新 The Economistを読むブログ

イギリスの週刊誌 The Economistを読んでひとこと

ゲームはホルモンが支配する?

7月7日号のScience and technologyは、いつもにくらべて「へぇ」と思う記事が少ないように思えたのは、私の感性のアンテナが違う方向を向いているからでしょうか。地球温暖化に関係する雲の研究の話、ゲノム解析にイソギンチャクが使われている話(ちょっと「へぇ」でした)、遺伝子が持つ塩基配列情報のモデルに関する研究の話。ちょっと目を引いたのは、二人が対決して片方が分けたお金をもう片方が二人とも取るか二人とも取らないかを決めるゲームで(分配がどんなに不公平でも取ったほうが二人とも収入あり、取らないと収入なしとなる)、テストステロンという男性ホルモンの分泌が多いほうが対決(不公平なら取らない)を選びやすい、という研究についてです。

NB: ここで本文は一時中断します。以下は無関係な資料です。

(* ===== verification/ReconcileProps.v ===== *)
(** * ReconcileProps

    What reconciliation promises: the local probe's verdict follows from durable evidence
    alone, each verdict has exactly one consequence for the effect, an escalated effect is
    never sent again, and every operation is a sequence of abstract outbox steps. *)

From Stdlib Require Import ZArith Lia.
From S2P Require Import Prelude Tables Json Models Schema Outbox OutboxFacts OutboxSpec OutboxRefine.
From S2P Require Import Fixtures OutboxProps Journal Receipts Gateway Reconcile.

Section Props.
  Context `{Sha256}.

(** ** Facts *)

(** A compare-and-set whose target is allowed from the state it expects. *)
Lemma transition_allowed e c t now ev s :
  outbox_inv s → c ≠ executing → t ∈ allowed_transitions c →
  (t = queued → requeue_evidence (evidence_kinds (coerce_evidence ev now None))) →
  let out := transition e [state_str c] (state_str t) now ev None s in
  (∃ b, out.1 = Ok b) ∧ outbox_inv out.2 ∧
  effect_state e out.2 = (λ st, if state_eqb st c then t else st) <$> effect_state e s ∧
  ∀ x, x ≠ e → effect_state x out.2 = effect_state x s.
Proof.
  intros Hi Hx Ht Hq out.
  destruct (transition_cases e [state_str c] (state_str t) now ev None s) as
    [[Hs Hr]|(row & t' & Hrow & Hin & Ht' & Hok & Heq)]; [apply Hi| |].
  - fold out in Hs, Hr. rewrite Hs. subst out. unfold transition, write in *.
    unfold effect_state in *. destruct (effect_row_of e s) as [row|] eqn:Er; [|by eauto].
    cbn [str_in existsb] in *. rewrite orb_false_r in *.
    destruct (state_eqb (eff_state row) c) eqn:Ec.
    + apply state_eqb_eq in Ec. rewrite Ec, str_eqb_refl in Hr. cbn [negb] in Hr.
      rewrite (proj2 (validate_transition_ok c t _ None (eff_lease_owner row))) in Hr.
      * cbn [rbind] in Hr. rewrite (guarded_rowcount e s row) in Hr by (done || apply Hi). done.
      * split; [done|]. split; [done|]. auto.
    + assert (state_str (eff_state row) =?s state_str c = false) as ->.
      { apply str_eqb_neq. intros Hs'%state_str_inj. rewrite Hs' in Ec.
        by rewrite (proj2 (state_eqb_eq c c) eq_refl) in Ec. }
      cbn [negb fst fmap option_fmap option_map]. rewrite Ec. eauto.
  - subst out. rewrite Heq. apply list_elem_of_singleton, state_str_inj in Hin.
    apply state_str_inj in Ht' as <-.
    assert (outbox_step (LMove e (eff_state row) t (evidence_kinds (coerce_evidence ev now None))) s
              (commit_transition e (eff_state row) t now (coerce_evidence ev now None) None s)) as Hstep.
    { destruct Hok as (H1 & _ & H3). eapply step_move; try done. simpl. by destruct (state_eqb _ _). }
    destruct (step_move_state _ _ _ _ _ _ Hstep) as (Hbefore & Hafter & Hother).
    split; [by eauto|]. split; [by eapply outbox_step_inv|]. split; [|done].
    cbn [snd]. rewrite Hafter, Hbefore, <- Hin. simpl. by rewrite (proj2 (state_eqb_eq _ _) eq_refl).
Qed.
(** [lifecycle_verdicts] *)
Definition lifecycle_verdicts (threads : list LifecycleThread) (other_messages : list (string * Z))
    (now_ms : Z) (is_group : bool) (policy : ThreadPolicy) : list (string * LifecycleVerdict) :=
  let threshold := if is_group then tpol_dormant_after_messages policy
                   else tpol_dormant_after_messages_dm policy in
  let sorted := lifecycle_order threads in
  let dormant := is_dormant other_messages now_ms threshold policy in
  let verdicts := foldl (λ d t, verdict_set (lt_thread_id t)
                    (if dormant t then MkVerdict "dormant" "idle_and_quiet" else MkVerdict "active" "active") d)
                    [] sorted in
  let active := map lt_thread_id (select (λ t, negb (dormant t)) sorted) in
  let over := take (Z.to_nat (Z.max 0 (Z.of_nat (length active) - tpol_max_active_per_chat policy))) active in
  foldl (λ d k, verdict_set k (MkVerdict "dormant" "over_cap") d) verdicts over.

(** ** Facts *)

Lemma first_answer_spec rules data view :
  AMBIENT ∈ rules → (∀ r d, join_rule r data view = Some d → jd_rule d = r) →
  let d := first_answer rules data view in
  ∃ pre post, rules = pre ++ jd_rule d :: post ∧ join_rule (jd_rule d) data view = Some d ∧
              Forall (λ r, join_rule r data view = None) pre.
Proof.
  intros Hin Hrule. induction rules as [|r rules IH]; [by apply not_elem_of_nil in Hin|].
  cbn [first_answer]. destruct (join_rule r data view) as [d|] eqn:E.
  - exists [], rules. rewrite (Hrule _ _ E). done.
  - destruct IH as (pre & post & Hs & Ha & Hp).
    { apply elem_of_cons in Hin as [<-|Hin]; [done|done]. }
    exists (r :: pre), post. split; [by rewrite Hs at 1|]. split; [done|]. by constructor.
Qed.

Lemma join_rule_names r data view d : join_rule r data view = Some d → jd_rule d = r.
Proof.
  destruct r; cbn [join_rule].
  - unfold rule_reply_known. repeat (case_match; try done); by intros [= <-].
  - unfold rule_explicit_correction. repeat (case_match; try done); by intros [= <-].
  - unfold rule_reply_bot_new_thread. repeat (case_match; try done); by intros [= <-].
  - unfold rule_followup_single_active. repeat (case_match; try done); by intros [= <-].
  - unfold rule_semantic_reopen. repeat (case_match; try done); by intros [= <-].
  - unfold rule_mention_no_reference. repeat (case_match; try done); by intros [= <-].
  - unfold rule_dm_last_active. repeat (case_match; try done); by intros [= <-].
  - unfold rule_ambient. by intros [= <-].
Qed.

(** What allows a rule to attach the event to the existing thread [t]. *)
Definition attach_evidence (r : JoinRule) (data : JoinInput) (view : JoinView) (t : string) : Prop :=
  match r with
  | REPLY_KNOWN =>
      jv_reply_thread_id view = Some t ∧
      (asleep_state (jv_reply_thread_state view) = true → jv_reply_reopenable view = true)
  | EXPLICIT_CORRECTION =>
      (ji_explicit_correction data = true ∨ ji_kind data ∈ ["delete"; "edit"]) ∧
      ∃ turn, jv_correction_targets view = [(t, turn)]
  | FOLLOWUP_SINGLE_ACTIVE =>
      topic_break_is_certain data = false ∧ continuity_positive view = true ∧
      ∃ turn, jv_active_threads view = [(t, turn)]
  | SEMANTIC_REOPEN => topic_break_is_certain data = false ∧ jv_semantic_target view = Some t
  | DM_LAST_ACTIVE =>
      ji_is_group data = false ∧ break_truthy (ji_topic_break data) = false ∧
      jv_last_active_dm_thread view = Some t
  | REPLY_BOT_NEW_THREAD | MENTION_NO_REFERENCE | AMBIENT => False
  end.

Lemma rule_attaches r data view d t :
  join_rule r data view = Some d → jd_thread_id d = Some t → attach_evidence r data view t.
Proof.
  destruct r; cbn [join_rule attach_evidence].
  - unfold rule_reply_known. destruct (negb _); [done|].
    destruct (_ && _) eqn:E; intros [= <-]; [done|]. cbn. intros Ht. split; [done|].
    intros Ha. rewrite Ha in E. by destruct (jv_reply_reopenable view).
  - unfold rule_explicit_correction. destruct (negb _) eqn:E; [done|].
    apply negb_false_iff, orb_true_iff in E. rewrite str_in_spec in E.
    destruct (jv_correction_targets view) as [|[th tu] [|x l]]; [done| |]; intros [= <-]; [|done].
    intros [= <-]. eauto.
  - unfold rule_reply_bot_new_thread. destruct (_ || _); [done|]. by intros [= <-].
  - unfold rule_followup_single_active. destruct (topic_break_is_certain data); [done|].
    destruct (jv_active_threads view) as [|[th tu] [|x l]]; try done.
    destruct (continuity_positive view); [|done]. intros [= <-] [= <-]. eauto.
  - unfold rule_semantic_reopen. destruct (negb _); [done|].
    destruct (topic_break_is_certain data); [done|]. by intros [= <-].
  - unfold rule_mention_no_reference. destruct (negb _); [done|]. by intros [= <-].
  - unfold rule_dm_last_active. destruct (ji_is_group data); [done|].
    destruct (break_truthy _); [by intros [= <-]|]. destruct (negb _); by intros [= <-].
  - by intros [= <-].
Qed.

Lemma decide_join_answers data view :
  join_rule (jd_rule (decide_join data view)) data view = Some (decide_join data view).
Proof.
  destruct (first_answer_spec JOIN_RULES data view) as (pre & post & _ & Ha & _); [set_solver| |done].
  intros r d. apply join_rule_names.
Qed.

Lemma verdict_set_new k v d : k ∉ map fst d → verdict_set k v d = d ++ [(k, v)].
Proof.
  induction d as [|[k' v'] d IH]; [done|]. cbn. intros Hk.
  rewrite (proj2 (str_eqb_neq k' k)) by set_solver. by rewrite IH by set_solver.
Qed.

(** Writing verdicts for distinct keys one after the other. *)
Lemma verdicts_fold {A} (key : A → string) (v : A → LifecycleVerdict) l d :
  NoDup (map fst d ++ map key l) →
  foldl (λ d t, verdict_set (key t) (v t) d) d l = d ++ map (λ t, (key t, v t)) l.
Proof.
  revert d. induction l as [|t l IH]; intros d Hnd; cbn; [by rewrite app_nil_r|].
  apply NoDup_app in Hnd as (H1 & H2 & [H3 H4]%NoDup_cons).
  rewrite verdict_set_new by (intros Hk; apply (H2 _ Hk); set_solver). rewrite IH.
  - by rewrite <- app_assoc.
  - rewrite map_app. cbn. rewrite <- app_assoc. apply NoDup_app. split; [done|]. split; [set_solver|].
    by apply NoDup_cons.
Qed.

(** Overwriting the verdict of a known key. *)
Lemma verdict_set_known {A} (key : A → string) (v : A → LifecycleVerdict) x k l :
  NoDup (map key l) → k ∈ map key l →
  verdict_set k x (map (λ t, (key t, v t)) l) =
    map (λ t, (key t, if key t =?s k then x else v t)) l.
Proof.
  induction l as [|t l IH]; cbn; [by intros _ ?%not_elem_of_nil|].
  intros [Hn Hnd]%NoDup_cons Hk. destruct (key t =?s k) eqn:E.
  - apply str_eqb_eq in E. f_equal. apply map_ext_in. intros u Hu%list_elem_of_In.
    destruct (key u =?s k) eqn:Eu; [|done]. apply str_eqb_eq in Eu. exfalso. apply Hn.
    apply list_elem_of_fmap. exists u. split; [congruence|done].
  - f_equal. apply IH; [done|]. apply str_eqb_neq in E. set_solver.
Qed.

Lemma verdicts_overwrite {A} (key : A → string) (v : A → LifecycleVerdict) x ks l :
  NoDup (map key l) → (∀ k, k ∈ ks → k ∈ map key l) →
  foldl (λ d k, verdict_set k x d) (map (λ t, (key t, v t)) l) ks =
    map (λ t, (key t, if str_in (key t) ks then x else v t)) l.
Proof.
  revert v. induction ks as [|k ks IH]; intros v Hnd Hks; [done|]. cbn [foldl].
  rewrite verdict_set_known by set_solver. rewrite IH by set_solver. apply map_ext. intros t.
  unfold str_in. cbn [existsb]. destruct (key t =?s k); cbn [orb]; [|done].
  by destruct (existsb _ ks).
Qed.

(** The threads that are not yet dormant, oldest first, and those beyond the cap. *)
Definition awake (other : list (string * Z)) (now : Z) (is_group : bool) (policy : ThreadPolicy)
    (threads : list LifecycleThread) : list LifecycleThread :=
  select (λ t, negb (is_dormant other now (if is_group then tpol_dormant_after_messages policy
                                           else tpol_dormant_after_messages_dm policy) policy t))
    (lifecycle_order threads).

Definition excess (policy : ThreadPolicy) (n : nat) : nat :=
  Z.to_nat (Z.max 0 (Z.of_nat n - tpol_max_active_per_chat policy)).

(** The verdict a thread gets. *)
Definition verdict_of (other : list (string * Z)) (now : Z) (is_group : bool) (policy : ThreadPolicy)
    (threads : list LifecycleThread) (t : LifecycleThread) : LifecycleVerdict :=
  let up := awake other now is_group policy threads in
  if str_in (lt_thread_id t) (map lt_thread_id (take (excess policy (length up)) up))
  then MkVerdict "dormant" "over_cap"
  else if is_dormant other now (if is_group then tpol_dormant_after_messages policy
                                else tpol_dormant_after_messages_dm policy) policy t
       then MkVerdict "dormant" "idle_and_quiet" else MkVerdict "active" "active".
(** [_evaluate_who_can_talk] *)
Definition evaluate_who_can_talk (e : PolicyEngine) (a : ActorContext) (p : CompiledPolicy) : bool * string :=
  let mode := cm_who_can_talk_mode p in
  if mode =?s "everyone" then (true, "who_can_talk:everyone")
  else if mode =?s "allowlist" then (actor_match a (cm_who_can_talk_senders p), "who_can_talk:allowlist")
  else if mode =?s "owner_only" then (owner_match e a, "who_can_talk:owner_only")
  else (false, "who_can_talk:unknown_mode:" +:+ mode).

(** No line break in the text. *)
Definition one_line (s : string) : bool := all_chars (λ c, negb (nat_of_ascii c =? 10)%nat) s.

(** [_FORWARD_COMMAND.fullmatch] of a stripped text: the command, alone or with one line of
    arguments *)
Definition is_forward_command (text : string) : bool :=
  let t := py_lower (drop_prefix_char 47 text) in
  String.prefix "forward" t &&
  (let rest := String.substring 7 (String.length t) t in
   (rest =?s "") ||
   (match rest with String c _ => is_space c | EmptyString => false end && one_line (lstrip rest))).

(** [_evaluate_when_to_reply] *)
Definition evaluate_when_to_reply (e : PolicyEngine) (a : ActorContext) (p : CompiledPolicy) : bool * string :=
  let mode := cm_when_to_reply_mode p in
  if mode =?s "all" then (true, "when_to_reply:all")
  else if mode =?s "off" then (false, "when_to_reply:off")
  else if mode =?s "mention_only" then
    if negb (ac_is_group a) then (true, "when_to_reply:mention_only_dm")
    else if is_forward_command (py_strip (ac_content a)) then (true, "when_to_reply:explicit_command")
    else if ac_mentioned_bot a || ac_reply_to_bot a then (true, "when_to_reply:mention_only_group")
    else if ac_is_voice a && wake_phrase_match (ac_content a) (cm_wake_phrases p)
    then (true, "when_to_reply:mention_only_group_voice_wake_phrase")
    else (false, "when_to_reply:mention_only_group")
  else if mode =?s "allowed_senders"
  then (actor_match a (cm_when_to_reply_senders p), "when_to_reply:allowed_senders")
  else if mode =?s "owner_only" then (owner_match e a, "when_to_reply:owner_only")
  else (false, "when_to_reply:unknown_mode:" +:+ mode).

(** [_is_tool_allowed_for_actor] *)
Definition is_tool_allowed_for_actor (e : PolicyEngine) (a : ActorContext) (p : CompiledPolicy) (tool : string)
    : bool :=
  match cm_tool_access p !! tool with
  | None => true
  | Some (mode, senders) =>
      if mode =?s "everyone" then true
      else if mode =?s "allowlist" then actor_match a senders
      else if mode =?s "owner_only" then owner_match e a
      else false
  end.

(** The tools a chat has to switch on, with its switch. *)
Definition tool_switches (p : CompiledPolicy) : list (string * bool) :=
  [("make_meme", cm_memes p); ("poll", cm_polls p); ("group_reminder", cm_group_reminders p);
   ("decisions", cm_decisions p)].

(** [_resolve_allowed_tools] *)
Definition resolve_allowed_tools (e : PolicyEngine) (a : ActorContext) (p : CompiledPolicy)
    (all_tools : gset string) : gset string :=
  let listed := if cm_allowed_tools_mode p =?s "all" then all_tools else cm_allowed_tools p in
  let allowed := (listed ∖ cm_denied_tools p) ∩ all_tools in
  let allowed := if decide ("exec" ∈ allowed) then allowed else allowed ∖ {["spawn"]} in
  let allowed := filter (λ tool, is_tool_allowed_for_actor e a p tool = true) allowed in
  let owner : gset string := list_to_set (pol_owner_tools (pe_policy e)) in
  let allowed := if owner_match e a then allowed ∪ (owner ∩ all_tools) else allowed in
  foldl (λ (acc : gset string) '(tool, on), if on : bool then acc else acc ∖ {[tool]}) allowed (tool_switches p).

(** The decision under a resolved policy. *)
Definition decide_under (e : PolicyEngine) (a : ActorContext) (all_tools : gset string) (p : CompiledPolicy)
    : PolicyDecision :=
  let refuse := λ accept reason, MkPolicyDecision accept false ∅ (cm_persona_file p) reason in
  if actor_match a (cm_blocked_senders p) then refuse false "blocked_sender" else
  let (accepted, accept_reason) := evaluate_who_can_talk e a p in
  if negb accepted then refuse false accept_reason else
  let (respond, reply_reason) := evaluate_when_to_reply e a p in
  if negb respond then refuse true reply_reason
  else MkPolicyDecision true true (resolve_allowed_tools e a p all_tools) (cm_persona_file p)
         (accept_reason +:+ "|" +:+ reply_reason).

(** [evaluate] *)
Definition evaluate (e : PolicyEngine) (a : ActorContext) (all_tools : gset string)
    : prog policy_cache PolicyDecision :=
  if negb (bool_decide (ac_channel a ∈ pe_apply_channels e))
  then pret (MkPolicyDecision true true all_tools None "policy_not_applied")
  else let* p := resolve_compiled_policy e (ac_channel a) (ac_chat_id a) in
       pret (decide_under e a all_tools p).

(** ** Participation settings *)

(** [_PARTICIPATION_FIELDS] *)
Definition PARTICIPATION_FIELDS : list string :=
  ["enabled"; "guidance"; "allow_initiation"; "allow_continuation"; "allow_reactions";
   "max_unaddressed_judge_calls_per_hour"; "continuation_judge_reserve"; "min_unaddressed_judge_gap_seconds";
   "max_unsolicited_comments_per_window"; "comment_window_minutes"; "max_reactions_per_window";
   "min_messages_between_reactions"; "auto_memes"; "max_memes_per_week"; "max_stickers_per_day";
   "min_messages_between_memes"].

(** The override layers of a target, least specific first. *)
Definition participation_layers (p : PolicyConfig) (channel chat_id : string) : list (string * dict) :=
  match pol_channels p !! channel with
  | None => []
  | Some cp =>
      ("channels." +:+ channel +:+ ".default.participation", default [] (co_participation (ch_default cp)))
      :: match ch_chats cp !! chat_id ≫= co_participation with
         | Some d => [("channels." +:+ channel +:+ ".chats." +:+ chat_id +:+ ".participation", d)]
         | None => []
         end
  end.

(** One layer applied to the values and their origins. *)
Definition apply_participation_layer (acc : dict * list (string * string)) (layer : string * dict)
    : dict * list (string * string) :=
  foldl (λ '(values, sources) field,
    match dict_get field layer.2 with
    | None => (values, sources)
    | Some v => (dict_set field v values, update (has_id fst field) (λ q, (q.1, layer.1)) sources)
    end) acc PARTICIPATION_FIELDS.

(** [_participation_with_sources] *)
Definition participation_with_sources (p : PolicyConfig) (channel chat_id : string)
    : result (dict * list (string * string)) :=
  let values := omap (λ f, pair f <$> dict_get f (cp_participation (pol_defaults p))) PARTICIPATION_FIELDS in
  let sources := map (λ f, (f, "defaults.participation")) PARTICIPATION_FIELDS in
  let (values, sources) := foldl apply_participation_layer (values, sources) (participation_layers p channel chat_id) in
  if participation_valid values then Ok (values, sources)
  else Raise (ValueError "participation.continuationJudgeReserve must not exceed maxUnaddressedJudgeCallsPerHour").

(** [ProcessingParticipationConfig] as far as activation reads it *)
Record ParticipationConfig := MkParticipationConfig { pcfg_enabled : bool; pcfg_shadow : bool; pcfg_judge_route : string }.

(** [ParticipationSnapshot]: the activation state and the resolved settings *)
Record ParticipationSnapshot := MkSnapshotOf {
  ps_enabled : bool;
  ps_shadow : bool;
  ps_participation : dict;
  ps_sources : list (string * string);
  ps_invalid_reason : string;
}.

(** [resolve_participation_snapshot] *)
Definition resolve_participation_snapshot (p : PolicyConfig) (channel chat_id : string)
    (processing_enabled : bool) (c : ParticipationConfig) (managed processing_shadowed : bool)
    : result ParticipationSnapshot :=
  let! resolved := participation_with_sources p channel chat_id in
  let opted := opt_truthy (dict_get "enabled" resolved.1) in
  let reason :=
    if pcfg_enabled c && negb processing_enabled then "processing_disabled"
    else if pcfg_enabled c && negb (str_true (py_strip (pcfg_judge_route c))) then "missing_judge_route"
    else if pcfg_enabled c && opted && negb managed then "target_not_managed"
    else if pcfg_enabled c && opted && processing_shadowed then "processing_shadow_conflict"
    else "" in
  Ok (MkSnapshotOf (pcfg_enabled c) (pcfg_shadow c) resolved.1 resolved.2 reason).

対決型ゲームが相互の心理状態にどのように影響されるか、は映画「ビューティフルマインド」でも有名なジョン・ナッシュの研究ですが、ホルモンと結びつけて分析するところまでは考えてませんでしたね。もっともこの観察も、回数を繰り返すとゲームの仕組みがわかってきて、不公平でも取る、という選択肢のほうへ流れるようですが。

Books and artsで目を引いたのは、中国の内政研究とレーガン元アメリカ大統領の日記が出版されたこと、くらいでした。Obituaryは、女性デザイナーとしてはじめてFortune500に入る会社を育て上げたリズ・カリボーン女史の逝去を伝えています。